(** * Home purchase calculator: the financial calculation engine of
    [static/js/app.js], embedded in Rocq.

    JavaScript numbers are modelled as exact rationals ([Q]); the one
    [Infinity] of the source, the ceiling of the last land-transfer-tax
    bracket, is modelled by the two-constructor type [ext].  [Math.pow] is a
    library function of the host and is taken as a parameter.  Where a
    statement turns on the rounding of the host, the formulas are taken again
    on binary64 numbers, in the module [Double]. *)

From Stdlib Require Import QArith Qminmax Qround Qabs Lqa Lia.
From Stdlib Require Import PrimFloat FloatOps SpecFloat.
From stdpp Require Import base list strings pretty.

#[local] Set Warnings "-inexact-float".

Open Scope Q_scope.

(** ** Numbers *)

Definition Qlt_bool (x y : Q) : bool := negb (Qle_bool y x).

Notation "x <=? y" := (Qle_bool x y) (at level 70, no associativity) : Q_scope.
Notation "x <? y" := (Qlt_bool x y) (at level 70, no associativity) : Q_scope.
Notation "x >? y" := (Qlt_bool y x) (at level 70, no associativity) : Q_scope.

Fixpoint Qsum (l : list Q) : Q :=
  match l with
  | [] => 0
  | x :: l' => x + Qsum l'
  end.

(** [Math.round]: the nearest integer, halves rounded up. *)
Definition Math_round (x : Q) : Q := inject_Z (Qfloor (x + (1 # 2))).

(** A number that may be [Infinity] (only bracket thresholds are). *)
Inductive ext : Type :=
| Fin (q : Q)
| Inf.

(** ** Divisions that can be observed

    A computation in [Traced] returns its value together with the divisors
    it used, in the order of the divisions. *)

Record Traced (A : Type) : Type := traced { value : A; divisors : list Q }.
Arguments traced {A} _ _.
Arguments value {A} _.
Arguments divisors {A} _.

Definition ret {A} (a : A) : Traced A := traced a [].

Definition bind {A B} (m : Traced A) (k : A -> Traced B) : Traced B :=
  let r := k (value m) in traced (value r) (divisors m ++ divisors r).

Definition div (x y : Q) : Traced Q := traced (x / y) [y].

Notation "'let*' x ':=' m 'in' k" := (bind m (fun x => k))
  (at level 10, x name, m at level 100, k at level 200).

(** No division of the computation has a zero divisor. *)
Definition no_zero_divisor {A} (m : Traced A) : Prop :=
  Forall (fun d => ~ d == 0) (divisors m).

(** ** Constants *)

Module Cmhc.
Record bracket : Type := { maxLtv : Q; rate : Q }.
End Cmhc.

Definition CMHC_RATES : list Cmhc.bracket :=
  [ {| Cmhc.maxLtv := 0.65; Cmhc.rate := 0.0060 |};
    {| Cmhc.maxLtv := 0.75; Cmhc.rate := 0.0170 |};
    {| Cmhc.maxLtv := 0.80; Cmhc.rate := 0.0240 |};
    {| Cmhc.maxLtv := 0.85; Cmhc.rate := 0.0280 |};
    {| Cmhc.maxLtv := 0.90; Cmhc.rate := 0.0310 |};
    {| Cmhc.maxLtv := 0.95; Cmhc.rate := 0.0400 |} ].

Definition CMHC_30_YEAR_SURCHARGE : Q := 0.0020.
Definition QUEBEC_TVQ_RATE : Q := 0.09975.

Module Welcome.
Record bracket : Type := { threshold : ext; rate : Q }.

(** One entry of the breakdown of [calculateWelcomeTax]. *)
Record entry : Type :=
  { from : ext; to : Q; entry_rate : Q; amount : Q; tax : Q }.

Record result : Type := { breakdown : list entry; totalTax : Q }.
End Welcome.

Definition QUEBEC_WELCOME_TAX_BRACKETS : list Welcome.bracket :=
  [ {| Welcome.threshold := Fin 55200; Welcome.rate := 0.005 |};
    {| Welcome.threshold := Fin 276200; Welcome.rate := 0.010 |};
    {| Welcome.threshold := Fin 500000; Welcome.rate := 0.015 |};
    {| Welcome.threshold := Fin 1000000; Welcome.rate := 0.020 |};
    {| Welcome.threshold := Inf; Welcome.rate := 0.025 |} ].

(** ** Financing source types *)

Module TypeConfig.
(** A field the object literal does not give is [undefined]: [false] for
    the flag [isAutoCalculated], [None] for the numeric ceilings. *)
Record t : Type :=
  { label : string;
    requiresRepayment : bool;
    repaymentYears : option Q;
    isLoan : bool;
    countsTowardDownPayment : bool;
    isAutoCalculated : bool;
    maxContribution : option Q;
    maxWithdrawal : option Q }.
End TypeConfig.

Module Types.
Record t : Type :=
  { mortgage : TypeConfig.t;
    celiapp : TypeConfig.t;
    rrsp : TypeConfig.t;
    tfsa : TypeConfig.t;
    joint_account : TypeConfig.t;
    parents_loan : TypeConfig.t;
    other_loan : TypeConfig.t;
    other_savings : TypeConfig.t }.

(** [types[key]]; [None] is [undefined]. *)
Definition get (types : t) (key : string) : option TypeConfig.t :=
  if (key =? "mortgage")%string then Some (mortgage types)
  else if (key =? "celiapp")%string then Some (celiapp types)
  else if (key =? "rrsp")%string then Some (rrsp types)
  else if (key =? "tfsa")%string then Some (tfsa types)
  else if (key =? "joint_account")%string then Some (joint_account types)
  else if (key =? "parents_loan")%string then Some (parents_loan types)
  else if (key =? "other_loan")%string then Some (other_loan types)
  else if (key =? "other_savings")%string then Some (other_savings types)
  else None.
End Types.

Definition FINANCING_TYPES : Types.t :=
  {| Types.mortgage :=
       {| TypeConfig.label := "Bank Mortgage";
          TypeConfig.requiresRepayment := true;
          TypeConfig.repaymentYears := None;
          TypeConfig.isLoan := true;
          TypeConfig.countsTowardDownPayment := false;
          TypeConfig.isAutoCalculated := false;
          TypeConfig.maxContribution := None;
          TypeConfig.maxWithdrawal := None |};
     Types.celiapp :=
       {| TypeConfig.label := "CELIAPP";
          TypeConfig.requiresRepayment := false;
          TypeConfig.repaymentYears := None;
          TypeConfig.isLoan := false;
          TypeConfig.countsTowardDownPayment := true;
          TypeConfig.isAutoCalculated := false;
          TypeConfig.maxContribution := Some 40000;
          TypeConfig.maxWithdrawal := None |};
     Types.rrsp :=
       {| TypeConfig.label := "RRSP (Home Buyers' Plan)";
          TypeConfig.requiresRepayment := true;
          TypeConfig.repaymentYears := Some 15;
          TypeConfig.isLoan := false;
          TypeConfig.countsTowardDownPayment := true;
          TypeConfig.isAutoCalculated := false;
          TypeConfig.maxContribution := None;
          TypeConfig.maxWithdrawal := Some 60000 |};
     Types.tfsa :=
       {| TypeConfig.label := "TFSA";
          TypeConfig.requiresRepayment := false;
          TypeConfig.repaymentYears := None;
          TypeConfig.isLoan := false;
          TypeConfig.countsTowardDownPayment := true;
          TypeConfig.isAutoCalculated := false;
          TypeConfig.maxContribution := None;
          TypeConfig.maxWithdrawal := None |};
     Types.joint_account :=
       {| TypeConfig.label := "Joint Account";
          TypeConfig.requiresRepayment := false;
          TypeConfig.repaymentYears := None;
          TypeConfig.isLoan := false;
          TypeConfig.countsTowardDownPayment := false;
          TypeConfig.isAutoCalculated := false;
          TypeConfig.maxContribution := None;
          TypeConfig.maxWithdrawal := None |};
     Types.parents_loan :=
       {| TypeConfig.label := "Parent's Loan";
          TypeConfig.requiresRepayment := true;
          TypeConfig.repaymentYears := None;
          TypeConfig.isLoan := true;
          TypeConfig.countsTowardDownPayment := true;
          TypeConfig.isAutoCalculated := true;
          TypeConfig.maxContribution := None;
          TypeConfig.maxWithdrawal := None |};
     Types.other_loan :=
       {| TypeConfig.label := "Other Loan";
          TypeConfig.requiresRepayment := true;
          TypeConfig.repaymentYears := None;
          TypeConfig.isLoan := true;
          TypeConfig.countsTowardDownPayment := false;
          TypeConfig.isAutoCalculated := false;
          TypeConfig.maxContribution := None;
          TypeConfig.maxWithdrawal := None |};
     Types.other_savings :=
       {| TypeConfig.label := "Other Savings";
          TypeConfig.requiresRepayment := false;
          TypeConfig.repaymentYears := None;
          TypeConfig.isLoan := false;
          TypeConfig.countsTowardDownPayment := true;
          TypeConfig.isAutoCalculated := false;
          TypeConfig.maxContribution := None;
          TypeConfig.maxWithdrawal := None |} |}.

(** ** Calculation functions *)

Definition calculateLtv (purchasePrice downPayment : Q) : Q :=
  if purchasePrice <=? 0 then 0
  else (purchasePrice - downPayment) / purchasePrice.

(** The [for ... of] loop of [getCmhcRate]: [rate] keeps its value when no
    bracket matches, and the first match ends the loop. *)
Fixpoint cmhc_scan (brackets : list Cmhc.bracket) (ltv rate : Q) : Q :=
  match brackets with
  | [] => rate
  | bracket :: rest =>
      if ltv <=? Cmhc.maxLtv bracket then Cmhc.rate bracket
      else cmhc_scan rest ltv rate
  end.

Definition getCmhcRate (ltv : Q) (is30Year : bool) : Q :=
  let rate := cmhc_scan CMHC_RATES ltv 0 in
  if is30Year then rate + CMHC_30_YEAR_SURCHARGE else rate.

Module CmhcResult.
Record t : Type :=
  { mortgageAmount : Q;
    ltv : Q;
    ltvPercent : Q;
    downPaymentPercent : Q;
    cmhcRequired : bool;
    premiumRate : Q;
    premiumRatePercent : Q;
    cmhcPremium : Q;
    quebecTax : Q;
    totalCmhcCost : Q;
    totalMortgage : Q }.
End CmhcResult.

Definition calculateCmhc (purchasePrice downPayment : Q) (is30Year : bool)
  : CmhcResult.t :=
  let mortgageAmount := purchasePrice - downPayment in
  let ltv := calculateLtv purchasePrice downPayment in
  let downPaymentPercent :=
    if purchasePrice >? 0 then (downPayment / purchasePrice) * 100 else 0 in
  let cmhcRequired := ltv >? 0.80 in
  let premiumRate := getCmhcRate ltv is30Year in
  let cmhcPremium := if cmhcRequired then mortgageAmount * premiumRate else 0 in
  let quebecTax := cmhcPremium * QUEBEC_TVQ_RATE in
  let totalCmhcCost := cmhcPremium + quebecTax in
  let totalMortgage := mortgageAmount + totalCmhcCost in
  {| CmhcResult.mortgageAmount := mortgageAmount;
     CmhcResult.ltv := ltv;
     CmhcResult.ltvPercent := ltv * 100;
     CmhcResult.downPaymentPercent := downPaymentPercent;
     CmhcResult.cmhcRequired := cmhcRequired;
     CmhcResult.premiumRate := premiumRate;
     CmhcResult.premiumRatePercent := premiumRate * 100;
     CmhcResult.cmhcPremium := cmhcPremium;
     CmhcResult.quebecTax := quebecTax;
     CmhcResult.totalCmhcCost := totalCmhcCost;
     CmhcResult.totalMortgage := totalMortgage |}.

:::

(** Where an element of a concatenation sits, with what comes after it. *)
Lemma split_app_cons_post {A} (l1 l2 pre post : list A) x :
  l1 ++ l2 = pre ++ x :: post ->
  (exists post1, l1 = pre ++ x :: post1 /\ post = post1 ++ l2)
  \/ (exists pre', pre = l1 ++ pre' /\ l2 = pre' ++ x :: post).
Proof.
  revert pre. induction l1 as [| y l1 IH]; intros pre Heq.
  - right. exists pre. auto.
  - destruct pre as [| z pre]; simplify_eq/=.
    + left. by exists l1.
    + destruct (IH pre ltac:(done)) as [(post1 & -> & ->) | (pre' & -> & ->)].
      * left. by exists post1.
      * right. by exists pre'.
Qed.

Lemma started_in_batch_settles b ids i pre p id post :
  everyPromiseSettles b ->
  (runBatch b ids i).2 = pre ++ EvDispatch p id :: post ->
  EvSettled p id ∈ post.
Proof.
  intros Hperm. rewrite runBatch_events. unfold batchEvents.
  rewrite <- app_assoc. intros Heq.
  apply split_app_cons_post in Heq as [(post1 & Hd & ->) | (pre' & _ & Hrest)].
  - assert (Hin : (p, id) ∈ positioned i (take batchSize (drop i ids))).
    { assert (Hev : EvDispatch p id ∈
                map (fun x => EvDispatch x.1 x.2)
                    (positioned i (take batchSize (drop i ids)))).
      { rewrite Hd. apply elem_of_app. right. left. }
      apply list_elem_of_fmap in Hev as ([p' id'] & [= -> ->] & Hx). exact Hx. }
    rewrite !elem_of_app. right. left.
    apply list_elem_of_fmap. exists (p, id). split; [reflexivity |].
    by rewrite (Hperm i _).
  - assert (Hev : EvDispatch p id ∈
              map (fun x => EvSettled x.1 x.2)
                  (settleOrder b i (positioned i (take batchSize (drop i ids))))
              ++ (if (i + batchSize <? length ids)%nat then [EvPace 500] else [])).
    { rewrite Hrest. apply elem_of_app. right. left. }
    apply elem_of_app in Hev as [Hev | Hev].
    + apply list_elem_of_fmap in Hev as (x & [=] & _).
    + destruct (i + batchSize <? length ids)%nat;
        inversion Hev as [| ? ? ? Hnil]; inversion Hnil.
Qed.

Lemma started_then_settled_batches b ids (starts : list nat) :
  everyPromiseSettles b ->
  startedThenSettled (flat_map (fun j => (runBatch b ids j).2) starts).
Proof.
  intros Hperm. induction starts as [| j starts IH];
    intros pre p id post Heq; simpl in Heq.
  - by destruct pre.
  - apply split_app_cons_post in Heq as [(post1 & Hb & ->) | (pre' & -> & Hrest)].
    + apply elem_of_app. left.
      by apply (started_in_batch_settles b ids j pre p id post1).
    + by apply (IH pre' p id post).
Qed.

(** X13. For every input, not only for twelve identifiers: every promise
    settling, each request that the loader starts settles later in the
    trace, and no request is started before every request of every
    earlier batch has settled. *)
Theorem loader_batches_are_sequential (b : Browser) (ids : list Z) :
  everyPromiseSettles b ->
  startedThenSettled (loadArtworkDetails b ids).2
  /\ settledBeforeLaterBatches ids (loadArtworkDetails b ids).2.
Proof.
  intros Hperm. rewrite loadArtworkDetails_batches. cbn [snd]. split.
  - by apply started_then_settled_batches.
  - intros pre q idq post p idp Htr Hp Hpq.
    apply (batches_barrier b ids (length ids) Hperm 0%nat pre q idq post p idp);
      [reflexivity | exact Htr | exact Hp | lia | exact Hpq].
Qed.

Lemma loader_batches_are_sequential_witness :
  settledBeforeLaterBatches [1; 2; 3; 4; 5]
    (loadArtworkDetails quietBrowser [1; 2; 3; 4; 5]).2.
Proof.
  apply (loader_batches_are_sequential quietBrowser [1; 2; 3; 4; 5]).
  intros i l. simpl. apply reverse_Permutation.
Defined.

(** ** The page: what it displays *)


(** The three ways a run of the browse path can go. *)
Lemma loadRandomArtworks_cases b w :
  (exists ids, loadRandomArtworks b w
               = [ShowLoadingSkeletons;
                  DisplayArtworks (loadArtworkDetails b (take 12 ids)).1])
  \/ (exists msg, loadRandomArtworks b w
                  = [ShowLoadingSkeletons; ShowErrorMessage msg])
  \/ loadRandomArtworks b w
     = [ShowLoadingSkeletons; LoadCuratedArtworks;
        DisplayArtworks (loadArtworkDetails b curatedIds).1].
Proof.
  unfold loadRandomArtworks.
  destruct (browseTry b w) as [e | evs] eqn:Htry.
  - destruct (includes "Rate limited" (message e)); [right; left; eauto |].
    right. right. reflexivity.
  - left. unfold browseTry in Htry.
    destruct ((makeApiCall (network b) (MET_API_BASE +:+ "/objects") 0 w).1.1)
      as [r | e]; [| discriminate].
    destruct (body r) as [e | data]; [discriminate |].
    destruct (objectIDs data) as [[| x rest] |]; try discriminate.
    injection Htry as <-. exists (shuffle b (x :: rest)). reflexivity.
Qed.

:::

- What is being asked
Copy back the listing above exactly, but only from the line with "(** * Home purchase" through the line with "Traced A) : Prop", both ends included.

- Result below
(** * Home purchase calculator: the financial calculation engine of
    [static/js/app.js], embedded in Rocq.

    JavaScript numbers are modelled as exact rationals ([Q]); the one
    [Infinity] of the source, the ceiling of the last land-transfer-tax
    bracket, is modelled by the two-constructor type [ext].  [Math.pow] is a
    library function of the host and is taken as a parameter.  Where a
    statement turns on the rounding of the host, the formulas are taken again
    on binary64 numbers, in the module [Double]. *)

From Stdlib Require Import QArith Qminmax Qround Qabs Lqa Lia.
From Stdlib Require Import PrimFloat FloatOps SpecFloat.
From stdpp Require Import base list strings pretty.

#[local] Set Warnings "-inexact-float".

Open Scope Q_scope.

(** ** Numbers *)

Definition Qlt_bool (x y : Q) : bool := negb (Qle_bool y x).

Notation "x <=? y" := (Qle_bool x y) (at level 70, no associativity) : Q_scope.
Notation "x <? y" := (Qlt_bool x y) (at level 70, no associativity) : Q_scope.
Notation "x >? y" := (Qlt_bool y x) (at level 70, no associativity) : Q_scope.

Fixpoint Qsum (l : list Q) : Q :=
  match l with
  | [] => 0
  | x :: l' => x + Qsum l'
  end.

(** [Math.round]: the nearest integer, halves rounded up. *)
Definition Math_round (x : Q) : Q := inject_Z (Qfloor (x + (1 # 2))).

(** A number that may be [Infinity] (only bracket thresholds are). *)
Inductive ext : Type :=
| Fin (q : Q)
| Inf.

(** ** Divisions that can be observed

    A computation in [Traced] returns its value together with the divisors
    it used, in the order of the divisions. *)

Record Traced (A : Type) : Type := traced { value : A; divisors : list Q }.
Arguments traced {A} _ _.
Arguments value {A} _.
Arguments divisors {A} _.

Definition ret {A} (a : A) : Traced A := traced a [].

Definition bind {A B} (m : Traced A) (k : A -> Traced B) : Traced B :=
  let r := k (value m) in traced (value r) (divisors m ++ divisors r).

Definition div (x y : Q) : Traced Q := traced (x / y) [y].

Notation "'let*' x ':=' m 'in' k" := (bind m (fun x => k))
  (at level 10, x name, m at level 100, k at level 200).

(** No division of the computation has a zero divisor. *)
Definition no_zero_divisor {A} (m : Traced A) : Prop :=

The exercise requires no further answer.